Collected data

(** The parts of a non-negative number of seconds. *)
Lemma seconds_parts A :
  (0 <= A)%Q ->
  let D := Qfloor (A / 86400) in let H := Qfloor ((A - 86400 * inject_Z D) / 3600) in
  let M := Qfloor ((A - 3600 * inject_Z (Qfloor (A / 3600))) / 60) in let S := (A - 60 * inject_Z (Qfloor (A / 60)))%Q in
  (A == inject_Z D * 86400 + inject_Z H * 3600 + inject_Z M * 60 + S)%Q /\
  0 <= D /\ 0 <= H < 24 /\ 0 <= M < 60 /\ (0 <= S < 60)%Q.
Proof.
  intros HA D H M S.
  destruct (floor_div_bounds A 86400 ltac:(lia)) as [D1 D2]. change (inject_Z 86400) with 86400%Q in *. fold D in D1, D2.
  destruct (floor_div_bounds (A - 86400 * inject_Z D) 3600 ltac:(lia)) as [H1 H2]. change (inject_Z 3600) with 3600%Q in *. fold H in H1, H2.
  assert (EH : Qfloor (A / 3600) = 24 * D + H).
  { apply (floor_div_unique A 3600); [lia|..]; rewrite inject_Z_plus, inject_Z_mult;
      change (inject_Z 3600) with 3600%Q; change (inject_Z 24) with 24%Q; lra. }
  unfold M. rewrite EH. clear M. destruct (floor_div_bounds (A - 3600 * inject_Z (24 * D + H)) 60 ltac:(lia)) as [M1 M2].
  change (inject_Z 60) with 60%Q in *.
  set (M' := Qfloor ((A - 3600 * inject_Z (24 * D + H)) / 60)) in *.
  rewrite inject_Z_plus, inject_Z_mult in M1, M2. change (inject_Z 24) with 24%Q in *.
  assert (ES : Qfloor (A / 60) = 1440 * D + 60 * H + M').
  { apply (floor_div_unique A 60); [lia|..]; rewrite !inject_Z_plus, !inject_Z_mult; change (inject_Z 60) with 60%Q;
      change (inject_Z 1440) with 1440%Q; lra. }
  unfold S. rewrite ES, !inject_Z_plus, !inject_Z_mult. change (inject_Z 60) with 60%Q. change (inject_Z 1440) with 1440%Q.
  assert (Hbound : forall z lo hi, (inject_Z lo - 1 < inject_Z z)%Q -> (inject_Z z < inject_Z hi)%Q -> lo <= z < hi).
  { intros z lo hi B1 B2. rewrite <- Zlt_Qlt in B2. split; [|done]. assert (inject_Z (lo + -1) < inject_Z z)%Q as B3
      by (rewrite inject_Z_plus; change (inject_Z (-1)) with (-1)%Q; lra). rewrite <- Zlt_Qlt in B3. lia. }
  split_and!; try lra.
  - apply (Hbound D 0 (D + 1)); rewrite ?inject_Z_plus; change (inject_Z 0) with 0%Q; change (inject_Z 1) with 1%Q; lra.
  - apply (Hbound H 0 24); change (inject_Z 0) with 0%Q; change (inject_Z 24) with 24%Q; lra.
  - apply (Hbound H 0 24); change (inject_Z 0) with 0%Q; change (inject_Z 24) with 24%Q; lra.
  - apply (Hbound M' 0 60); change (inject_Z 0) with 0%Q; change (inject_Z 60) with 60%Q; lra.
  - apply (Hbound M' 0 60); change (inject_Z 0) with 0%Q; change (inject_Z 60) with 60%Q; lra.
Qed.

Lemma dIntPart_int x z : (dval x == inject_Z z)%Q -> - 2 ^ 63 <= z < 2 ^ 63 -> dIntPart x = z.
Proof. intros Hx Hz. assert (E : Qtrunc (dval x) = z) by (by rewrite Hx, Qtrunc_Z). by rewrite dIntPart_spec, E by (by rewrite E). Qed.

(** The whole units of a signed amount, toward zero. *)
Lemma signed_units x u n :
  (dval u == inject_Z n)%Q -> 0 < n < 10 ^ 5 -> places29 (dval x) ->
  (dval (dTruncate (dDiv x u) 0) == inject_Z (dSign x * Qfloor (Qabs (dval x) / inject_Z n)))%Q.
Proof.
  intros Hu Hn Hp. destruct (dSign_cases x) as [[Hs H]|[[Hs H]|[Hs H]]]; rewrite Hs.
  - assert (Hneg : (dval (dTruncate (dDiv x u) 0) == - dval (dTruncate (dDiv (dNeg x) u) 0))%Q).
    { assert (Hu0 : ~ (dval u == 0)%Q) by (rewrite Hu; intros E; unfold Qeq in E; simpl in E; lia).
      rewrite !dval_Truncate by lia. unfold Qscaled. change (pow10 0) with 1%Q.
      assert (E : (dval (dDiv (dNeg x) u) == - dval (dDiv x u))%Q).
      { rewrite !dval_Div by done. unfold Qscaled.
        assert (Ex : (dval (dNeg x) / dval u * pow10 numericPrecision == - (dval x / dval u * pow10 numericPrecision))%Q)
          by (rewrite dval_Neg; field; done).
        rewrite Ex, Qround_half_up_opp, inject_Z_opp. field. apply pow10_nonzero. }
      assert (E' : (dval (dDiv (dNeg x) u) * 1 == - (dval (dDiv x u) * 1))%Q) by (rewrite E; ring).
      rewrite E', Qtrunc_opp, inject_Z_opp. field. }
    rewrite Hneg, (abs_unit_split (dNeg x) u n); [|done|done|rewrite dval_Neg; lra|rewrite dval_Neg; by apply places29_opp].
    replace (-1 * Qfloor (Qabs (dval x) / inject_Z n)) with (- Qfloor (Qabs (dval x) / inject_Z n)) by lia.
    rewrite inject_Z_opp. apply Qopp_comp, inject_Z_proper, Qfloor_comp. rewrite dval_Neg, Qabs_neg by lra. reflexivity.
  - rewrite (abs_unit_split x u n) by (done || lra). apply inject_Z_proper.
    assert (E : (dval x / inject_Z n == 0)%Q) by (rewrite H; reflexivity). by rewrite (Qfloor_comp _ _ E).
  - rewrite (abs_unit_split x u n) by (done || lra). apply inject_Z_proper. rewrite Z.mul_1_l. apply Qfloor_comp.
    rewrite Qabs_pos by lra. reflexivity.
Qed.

_Problem to solve_
For the lines above, output exactly those from the line containing "intros HA D H M S." through the line containing "assert (EH : Qfloor", and skip the others.

_Solution below_
  intros HA D H M S.
  destruct (floor_div_bounds A 86400 ltac:(lia)) as [D1 D2]. change (inject_Z 86400) with 86400%Q in *. fold D in D1, D2.
  destruct (floor_div_bounds (A - 86400 * inject_Z D) 3600 ltac:(lia)) as [H1 H2]. change (inject_Z 3600) with 3600%Q in *. fold H in H1, H2.
  assert (EH : Qfloor (A / 3600) = 24 * D + H).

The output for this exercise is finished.